Well it seems I was wrong on the Public Enquiry. Cameron accepted one at PMQs. Since we are on a roll how about a proper, robust, media plurality law that has “Public interest” at it’s core? One can always dream.

Update 2

Robert Peston is reporting that the BSkyB takeover is in trouble and might have to get put off. I can’t see it mind I’ll be astonished if by the end of the year the Tories have not given their mate Rupert the gift they promised before the election. The whole thing stinks.



06. July 2011 by Ralph Ferrett
Categories: Activism | Tags: , , , , , , , , , | 4 comments

Comments (4)

  1. The involvement of police in this is scary. All those involved should be dragged to court and sentenced. I don’t care if they’re rich and influential.
    However, like you, I don’t see this happen. Chancellor Kohl was never sentenced. I think he had to pay a small fine, that’s all. And that’s how it goes with politicians here. They may resign (but very reluctantly, and only if the pressure becomes too high), and they may even have to pay a small fine, but that’s it. Whereas the man in the street would spend years in prison for the very same crimes.
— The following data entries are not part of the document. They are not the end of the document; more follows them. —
(** * Estroframe: the pharmacokinetic engine of [analysis.py]

    A shallow embedding of [HormoneAnalyzer] (absorption solver, physiology
    adjusters, Bateman function, schedule simulator, calibration estimator)
    together with the drug tables of [data.py] it reads.

    Numbers.  Python floats are idealised as exact numbers.  Quantities that
    only go through rational arithmetic, comparisons and truncation (patient
    attributes, drug constants, the time grid, dose times, lab days) are
    rationals [Q], so that these parts evaluate; every finite float is such
    a rational.  Everything that goes through [np.log] or [np.exp] (ke, ka,
    concentrations, calibration factors) is a real [R], reached from the
    rational side through [Q2R]. *)

From stdpp Require Import gmap strings list fin_maps.
From Stdlib Require Import QArith Qround Qminmax Qabs Qreals Reals Lra Lia.

Local Open Scope string_scope.

(** ** Python and numpy primitives used by the engine *)

Module py.

(** [int(x)] on a float: truncation toward zero. *)
Definition int (x : Q) : Z := Z.quot (Qnum x) (Zpos (Qden x)).

(** [x < y] on rationals, as a boolean. *)
Definition Qltb (x y : Q) : bool := negb (Qle_bool y x).

(** [range(n)]: empty when [n <= 0]. *)
Definition range (n : Z) : list Z := map Z.of_nat (seq 0 (Z.to_nat n)).

End py.

Module np.

(** [np.clip(x, lo, hi)] is [minimum(maximum(x, lo), hi)]. *)
Definition clipQ (x lo hi : Q) : Q := Qmin (Qmax x lo) hi.
Definition clip (x lo hi : R) : R := Rmin (Rmax x lo) hi.

(** [np.linspace(0, stop, num)], endpoint included (numpy's default):
    [num] samples [i * (stop / (num - 1))]; a single sample is [0]; a
    negative [num] raises [ValueError]. *)
Definition linspace (stop : Q) (num : Z) : option (list Q) :=
  if (num <? 0)%Z then None
  else if (num =? 1)%Z then Some [0%Q]
  else
    let step := (stop / inject_Z (num - 1))%Q in
    Some (map (fun i => (inject_Z i * step)%Q) (py.range num)).

(** [np.arange(0, stop, step)] for [step > 0]:
    [ceil(stop / step)] values [i * step]. *)
Definition arange (stop step : Q) : list Q :=
  map (fun i => (inject_Z i * step)%Q) (py.range (Qceiling (stop / step))).

Definition zeros_like {A} (l : list A) : list R := map (fun _ => 0%R) l.

Definition any (mask : list bool) : bool := existsb (fun b => b) mask.

(** [a[mask]]: the elements selected by a boolean mask. *)
Fixpoint select {A} (mask : list bool) (a : list A) : list A :=
  match mask, a with
  | b :: mask', x :: a' => if b then x :: select mask' a' else select mask' a'
  | _, _ => []
  end.

(** [np.where(mask)[0]]: the indices at which the mask holds. *)
Fixpoint where_from (i : nat) (mask : list bool) : list nat :=
  match mask with
  | [] => []
  | b :: mask' => if b then i :: where_from (S i) mask' else where_from (S i) mask'
  end.
Definition where_ (mask : list bool) : list nat := where_from 0 mask.

(** [np.argmin]: index of the first minimum; [ValueError] on an empty
    array.  [ltb] is the strict order of the element type. *)
Fixpoint argmin_from {A} (ltb : A -> A -> bool)
    (best_i : nat) (best : A) (i : nat) (l : list A) : nat :=
  match l with
  | [] => best_i
  | x :: l' =>
      if ltb x best then argmin_from ltb i x (S i) l'
      else argmin_from ltb best_i best (S i) l'
  end.
Definition argmin {A} (ltb : A -> A -> bool) (l : list A) : option nat :=
  match l with
  | [] => None
  | x :: l' => Some (argmin_from ltb 0%nat x 1%nat l')
  end.

Definition Rltb (x y : R) : bool := if Rlt_dec x y then true else false.


End np.

(** ** [data.py]: the drug store and the route constants *)

Module data.

Record DrugInfo := {
  type : string;
  half_life : Q;
  t_peak : Q;
  bioavailability : Q;
  ester_factor : Q
}.

Definition ROUTE_CONSTANTS : gmap string Q :=
  list_to_map [
    ("Injection", 117.0%Q);
    ("Oral", 12.0%Q);
    ("Transdermal", 30.0%Q);
    ("Anti-Androgen", 4.0%Q);
    ("Sublingual", 12.0%Q);
    ("Progesterone", 12.0%Q);
    ("GnRH-Agonist", 117.0%Q)
  ].

Definition mk (ty : string) (hl tp f ef : Q) : DrugInfo :=
  {| type := ty; half_life := hl; t_peak := tp;
     bioavailability := f; ester_factor := ef |}.

Definition DRUG_DB : gmap string DrugInfo :=
  list_to_map [
    ("Estradiol Valerate (Progynon Depot)", mk "Injection" 72.0 36.0 1.0 0.76);
    ("Estradiol Enanthate", mk "Injection" 144.0 72.0 1.0 0.72);
    ("Estradiol Cypionate", mk "Injection" 240.0 96.0 1.0 0.70);
    ("Estradiol Valerate (Progynova)", mk "Oral" 14.0 6.0 0.05 0.76);
    ("Estradiol Hemihydrate (Estrofem)", mk "Oral" 18.0 3.0 0.05 0.97);
    ("Sublingual Estradiol (Estrofem)", mk "Sublingual" 12.0 1.0 0.25 1.0);
    ("Estrogel (Pump)", mk "Transdermal" 36.0 4.0 0.10 1.0);
    ("Cyproterone Acetate (Androcur)", mk "Anti-Androgen" 40.0 3.0 1.0 1.0);
    ("Spironolactone", mk "Anti-Androgen" 2.0 1.0 1.0 1.0);
    ("Micronized Progesterone (Utrogestan)", mk "Progesterone" 18.0 2.5 0.08 1.0);
    ("Leuprorelin (Lupron Depot - 1M)", mk "GnRH-Agonist" 336.0 4.0 1.0 1.0);
    ("Triptorelin (Decapeptyl - 1M)", mk "GnRH-Agonist" 336.0 3.0 1.0 1.0)
  ].

End data.

(** ** [HormoneAnalyzer]: patient profile and physiology adjusters *)

Record HormoneAnalyzer := {
  weight : Q;
  height : Q;
  age : Z;
  ast : Q;
  alt : Q;
  body_fat : Q;
  bmi : Q
}.

(** [HormoneAnalyzer.__init__]: weight and height are clamped from below,
    the age is truncated to an integer. *)
Definition init (user_weight user_age ast alt body_fat user_height : Q)
  : HormoneAnalyzer :=
  let w := Qmax user_weight 30.0 in
  let h := Qmax user_height 100.0 in
  {| weight := w; height := h; age := py.int user_age;
     ast := ast; alt := alt; body_fat := body_fat;
     bmi := (w / ((h / 100) * (h / 100)))%Q |}.

Definition _get_liver_metabolism_factor (self : HormoneAnalyzer) : Q :=
  let limit := 40.0%Q in
  if py.Qltb limit (ast self) || py.Qltb limit (alt self) then
    let excess := (Qmax (ast self) (alt self) - limit)%Q in
    let factor := (1.0 + (excess / 10.0) * 0.02)%Q in
    Qmin factor 1.2
  else 1.0%Q.

Definition _get_body_fat_adjustment (self : HormoneAnalyzer) : Q :=
  let baseline_fat := 22.0%Q in
  let fat_offset := ((body_fat self - baseline_fat) * 0.008)%Q in
  let adjustment := (1.0 + fat_offset)%Q in
  np.clipQ adjustment 0.8 1.5.

Definition _get_bmi_adjustment (self : HormoneAnalyzer) : Q :=
  let baseline_bmi := 22.0%Q in
  let bmi_offset := ((bmi self - baseline_bmi) * 0.01)%Q in
  let adjustment := (1.0 + bmi_offset)%Q in
  np.clipQ adjustment 0.9 1.3.

Definition oral_routes : list string := ["Oral"; "Anti-Androgen"].

Definition _get_first_pass_adjustment (self : HormoneAnalyzer)
    (route_type : string) : Q :=
  if bool_decide (route_type ∈ oral_routes) then
    let age_offset := (inject_Z (age self - 25) * 0.002)%Q in
    let adjustment := (1.0 + age_offset)%Q in
    np.clipQ adjustment 0.85 1.15
  else 1.0%Q.

(** ** Absorption solver *)

Local Open Scope R_scope.

(** The body of [for _ in range(15)]: [fuel] iterations remain.  Both
    [break]s leave the loop with the current [ka]. *)
Fixpoint newton_loop (fuel : nat) (t_peak ke ka : R) : R :=
  match fuel with
  | O => ka
  | S fuel' =>
      let ka := if Rle_dec ka 1e-5 then 1e-5 else ka in
      let f_val := t_peak * (ka - ke) - (ln ka - ln ke) in
      let f_prime := t_peak - (1.0 / ka) in
      if Rlt_dec (Rabs f_prime) 1e-7 then ka
      else
        let delta := f_val / f_prime in
        let ka := ka - delta in
        if Rlt_dec (Rabs delta) 1e-5 then ka
        else newton_loop fuel' t_peak ke ka
  end.

Definition _solve_ka_newton (t_peak ke : R) : R :=
  if Rle_dec t_peak 0 then 100.0
  else
    let ka := 1.0 / (t_peak / 2.5) in
    let ka := if Rle_dec ka ke then ke * 2.0 else ka in
    let ka := newton_loop 15 t_peak ke ka in
    if Rle_dec ka ke then ke + 0.01 else ka.

Definition _get_ka_ke (drug_info : data.DrugInfo) : R * R :=
  let half_life_hours := Q2R (data.half_life drug_info) in
  let t_peak_hours := Q2R (data.t_peak drug_info) in
  let ke := ln 2 / half_life_hours in
  let ka := _solve_ka_newton t_peak_hours ke in
  (ka, ke).

(** ** Concentration model *)

Definition bateman_function (self : HormoneAnalyzer)
    (t dose ka ke f ester_factor : R) (route_type : string) : R :=
  let vd_const := Q2R (default 4.0%Q (data.ROUTE_CONSTANTS !! route_type)) in
  let fat_mod := Q2R (_get_body_fat_adjustment self) in
  let bmi_mod := Q2R (_get_bmi_adjustment self) in
  let current_total_volume := Q2R (weight self) * vd_const * fat_mod * bmi_mod in
  let first_pass_mod := Q2R (_get_first_pass_adjustment self route_type) in
  let liver_func_mod := Q2R (_get_liver_metabolism_factor self) in
  let adjusted_f := f * first_pass_mod * liver_func_mod in
  let effective_dose_ng := dose * adjusted_f * ester_factor * 1000000 in
  let ka := if Req_dec_T ka ke then ke + 1e-5 else ka in
  let coefficient := (effective_dose_ng * ka) / (current_total_volume * (ka - ke)) in
  let conc := coefficient * (exp (- ke * t) - exp (- ka * t)) in
  Rmax conc 0.

Local Close Scope R_scope.

(** ** Schedule simulator *)

(** A schedule entry is a dict: ['name'], ['dose'] and ['interval'] are
    read with [item[...]] (required), the other keys with [item.get] and
    a default. *)
Record ScheduleEntry := {
  name : string;
  dose : Q;
  interval : Q;
  is_cycling : option bool;
  offset : option Q;
  duration : option Q
}.

(** The loop over [cycle_starts] that fills [all_dose_times]. *)
Definition expand_cycle (total_hours : Q) (is_cycling : bool)
    (offset_days duration_days : Q) (start_time : Q) : list Q :=
  if is_cycling then
    List.filter (fun dose_time => py.Qltb dose_time total_hours)
      (map (fun d => (start_time + (offset_days * 24) + (inject_Z d * 24))%Q)
           (py.range (py.int duration_days)))
  else [start_time].

Definition all_dose_times (total_hours : Q) (item : ScheduleEntry) : list Q :=
  let interval_days := interval item in
  let is_cycling := default false (is_cycling item) in
  let offset_days := default 0.0%Q (offset item) in
  let duration_days := default 1.0%Q (duration item) in
  let cycle_starts := np.arange total_hours (interval_days * 24)%Q in
  flat_map (expand_cycle total_hours is_cycling offset_days duration_days)
           cycle_starts.

(** The two list comprehensions under [if stop_day is not None]. *)
Definition apply_cessation (stop_day resume_day : option Z)
    (dose_times : list Q) : list Q :=
  match stop_day with
  | Some s =>
      match resume_day with
      | Some r =>
          List.filter (fun dt => Qle_bool dt (inject_Z (s * 24))
                              || Qle_bool (inject_Z (r * 24)) dt) dose_times
      | None =>
          List.filter (fun dt => Qle_bool dt (inject_Z (s * 24))) dose_times
      end
  | None => dose_times
  end.

(** The dose times of one entry that reach the superposition loop. *)
Definition retained_dose_times (total_hours : Q) (stop_day resume_day : option Z)
    (item : ScheduleEntry) : list Q :=
  apply_cessation stop_day resume_day (all_dose_times total_hours item).

(** One pass of [for dose_t in all_dose_times]: the masked in-place
    update [total_conc[valid_mask] += conc * cf]. *)
Definition add_dose (self : HormoneAnalyzer) (t_hours : list Q)
    (dose ka ke f ef : R) (route_type : string) (cf : R)
    (total_conc : list R) (dose_t : Q) : list R :=
  let shifted_t := map (fun t => (t - dose_t)%Q) t_hours in
  let valid_mask := map (fun s => Qle_bool 0 s) shifted_t in
  if np.any valid_mask then
    zip_with (fun s c =>
                if Qle_bool 0 s then
                  (c + bateman_function self (Q2R s) dose ka ke f ef route_type * cf)%R
                else c)
             shifted_t total_conc
  else total_conc.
  2. News International can easily be demonised because it has a figurehead, a cartoon caricature who no doubt has a mountain top lair and a white cat. But I think we’re missing the bigger picture. There’s far too close a relationship between the media and politicians, they swim in the same waters, marry one another, slip between roles with scary ease. People like Campbell & Coulson were unelected and unaccountable but seemed to wield an incredible amount of power. Far too much time is spent by politicians “spinning” stories or concerning themselves about how policies will play in the press. I don’t actually think the dead tree media is a force in politics anyway. They may like to think they are and they may like to push that theory in the lobbies of Westminster, but it’s no longer true.

    The message should be to politicians “Stop worrying about short term headlines. Do what you believe is the best thing for the country and your constituents and let your deeds be the vote-winner come election time”.

    Murdoch is the Emperor in the scud. He only has the power the politicians invest in him.

    • Hi Alan,

      Thanks for the comment and I think it warrants a proper thought through reply. And that will come shortly.

      On the Murdoch thing though have you not seen “Tomorrow Never Dies”? He is a bond villain FFS! But seriously he is one of the last Ceasers in the corporate world clearly unlike any other CEO in the media world today. He has for some time exercised incredible control over his media empire and that said empire is huge, wealthy and powerful. I think he is probably the last of a dying breed and I am sure that News International/Corporation will be different when he is gone, more like a normal media company.

      But at the moment he is capable of exerting incredible power politically, (partly because as you say the politicians late him) and in that I really do think that he is, in British politics at least, a uniquely powerful private individual. If you are all for fair and accessable democracy (and I know you are even if we differ about what that democracy should do) then people able to influence as much influence as Murdoch does has to be a worrying phenomonen surely?